The Southeast part of San Francisco is often proclaimed to not receive fair access to services — a point of view supported by massive, structural equity issues both past and present. Using Looker, we created a heat map which showed a surprising yet contextually-consistent significant number of applications were coming from the Southeast quadrant of the city, led by immigrant communities, especially monolingual communities, who clearly demonstrated an ability to successfully apply online.
And we’ve learned about the industries and people most impacted by COVID.
Despite all of the ink spilled about the tech industry in SF, hospitality is still the city’s #1 employer. But because of COVID-19, it has been decimated. Of the 3000+ applications filed for 1st Round funding assistance by organizations collected in just 9 days, 1200+ were in the hospitality industries (37%), representing the largest segment of job loss and amounting to twice the next highest categories. This is a critical insight that points to the hospitality industry likely being among those with the longest timeline for recovery post-COVID-19.

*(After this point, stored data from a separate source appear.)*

Fixpoint xml_decode_loop (n : nat) (buflen : nat) (source out : bytes) : option bytes :=
  match n, source with
  | _, [] => finish buflen out
  | O, _ => None
  | S n', ch :: source =>
      if (length out + 1 <? buflen)%nat then
        let put c k :=
          let? out := emit buflen out [c] in xml_decode_loop n' buflen (drop k source) out in
        if negb (ch =? chr "&") then put ch 0%nat
        else if at_lit (str "lt;") source then put (chr "<") 3%nat
        else if at_lit (str "gt;") source then put (chr ">") 3%nat
        else if at_lit (str "apos;") source then put (chr "'") 5%nat
        else if at_lit (str "quot;") source then put 34 5%nat
        else if at_lit (str "amp;") source then put (chr "&") 4%nat
        else if at_lit (str "#") source then
          let '(int_base, source) :=
            if at_lit (str "x") (drop 1 source) then (16, drop 1 source) else (10, source) in
          let '(val, len) := strtoul int_base (drop 1 source) in
          let ptr := (1 + len)%nat in
          if (ptr <? length source)%nat && (nth ptr source 0 =? chr ";") then
            let seq := utf8_encode (buflen - length out) val in
            match seq with
            | [] => finish buflen out
            | _ => let? out := emit buflen out seq in
                   xml_decode_loop n' buflen (drop (ptr + 1) source) out
            end
          else finish buflen out
        else finish buflen out
      else finish buflen out
  end.
Definition xml_decode (buflen : nat) (source : bytes) : option bytes :=
  if (buflen <=? 0)%nat then Some [] else xml_decode_loop (length source) buflen source [].

Definition html_decode (buflen : nat) (source : bytes) : option bytes := xml_decode buflen source.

This kind of knowledge provides critical insight into what the future of emergency rent assistance levels may look like and for how long — data that might be helpful to the mayor’s Budget Director and Chief Economist.
Q: Are there plans to use the EVO application and insights from Looker to help solve problems beyond San Francisco?

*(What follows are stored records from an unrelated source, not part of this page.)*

(** digests by name: ComputeDigest and ComputeHmac with "md5" or "sha-1"
    return the MD5 or SHA-1 hash (HMAC) of the whole input, an unknown name
    or a short buffer returns nothing, and the string versions return the
    lower-case hex digits. *)
Theorem digest_by_name alg input key out_len :
  bytes_ok input -> bytes_ok key ->
  let spec hash size :=
    ComputeDigest_alg alg input out_len = (if (out_len <? size)%nat then [] else hash input) /\
    ComputeHmac_alg alg key input out_len
      = (if (out_len <? size)%nat then [] else hmac_ref hash key input) /\
    ComputeDigest_string alg input = Some (true, StringEncode.hex_text 0 (hash input)) /\
    ComputeHmac_string alg key input
      = Some (true, StringEncode.hex_text 0 (hmac_ref hash key input)) in
  (alg = DIGEST_MD5 -> spec Md5.md5_ref 16%nat) /\
  (alg = DIGEST_SHA_1 -> spec Sha1.sha1_ref 20%nat) /\
  (alg <> DIGEST_MD5 -> alg <> DIGEST_SHA_1 ->
    ComputeDigest_alg alg input out_len = [] /\ ComputeHmac_alg alg key input out_len = [] /\
    ComputeDigest_string alg input = Some (false, [])).
Proof.
  intros Hi Hk spec.
  assert (Hhex : forall l n, length l = S n ->
    StringEncode.hex_encode_string l 0 = Some (StringEncode.hex_text 0 l)).
  { intros l n Hl. unfold StringEncode.hex_encode_string, StringEncode.hex_encode_with_delimiter.
    rewrite (proj2 (Nat.eqb_neq _ 0)), (proj2 (Nat.ltb_ge _ _)) by (cbn [negb Z.eqb]; lia).
    apply StringEncode.hex_encode_text. rewrite StringEncode.hex_text_length. cbn; lia. }
  assert (Hgen : forall D hash absorbed (L : DigestLaws D hash absorbed) st n,
    absorbed st [] -> (S n <= 32)%nat -> Size D = S n ->
    Create alg = Some {| class_ := D; state_ := st |} -> spec hash (S n)).
  { intros D hash absorbed L st n Ha Hn Hs Hc. unfold spec, ComputeDigest_alg, ComputeHmac_alg,
      ComputeDigest_string, ComputeHmac_string, ComputeDigest_hex, ComputeHmac_hex.
    rewrite Hc. cbn [class_ state_].
    assert (Hd : forall len, (S n <= len)%nat -> (ComputeDigest D st input len).2 = hash input).
    { intros len Hlen. destruct (ComputeDigest_spec D hash absorbed st [] input len) as (? & -> & _);
        [done|apply List.Forall_nil|done|lia|done]. }
    assert (Hh : forall len, (S n <= len)%nat -> (ComputeHmac D st key input len).2 = hmac_ref hash key input).
    { intros len Hlen. destruct (ComputeHmac_spec D hash absorbed st key input len) as (? & -> & _);
        [done..|lia|lia|done]. }
    split_and!.
    - destruct (Nat.ltb_spec out_len (S n)); [|by apply Hd].
      unfold ComputeDigest. by rewrite laws_short by lia.
    - destruct (Nat.ltb_spec out_len (S n)); [|by apply Hh].
      apply (ComputeHmac_short D hash absorbed). right. lia.
    - rewrite Hd, (Hhex _ n) by (rewrite ?(laws_size input); lia || done). done.
    - rewrite Hh, (Hhex _ n); [done| |lia].
      by rewrite (hmac_ref_size D hash absorbed). }
  pose proof (length_new_uint8 0 64) as Hl. pose proof (new_uint8_ok 0 64) as Hok.
  split_and!.
  - intros ->. apply (Hgen Md5Digest _ _ md5_laws (Md5.MD5Init (new_uint8 0 64)) 15%nat); try done;
      first [by apply Md5.md5_absorbed_init|lia].
  - intros ->. apply (Hgen Sha1Digest _ _ sha1_laws (Sha1.SHA1Init (new_uint8 0 64)) 19%nat);
      try done; first [by apply Sha1.sha1_absorbed_init|lia].
  - intros H1 H2. unfold ComputeDigest_alg, ComputeHmac_alg, ComputeDigest_string, Create.
    rewrite !bool_decide_eq_false_2 by done. done.
Qed.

Our vision is to provide government and nonprofit partners across the country with a single, end-to-end platform to help people keep their homes. This platform would include online applications, powerful real time visualizations, automation-assisted verification, and a dynamic EVO score. The platform would support rapid and efficient real-time approval decisions, a scalable payment processing platform, and dynamic reporting tools for funders. With the platform, our partners will be able to leverage our live agent call centers and access a state-of-the-art, online academy to train staff so they can start helping people quickly.
We are currently seeking donations to support the development of the full implementation of the platform and make it available to any community that asks. This is the clearest path I can see to rapidly scale the infrastructure needed over the coming months and years to help address the increased housing crisis challenges caused by the COVID-19 pandemic.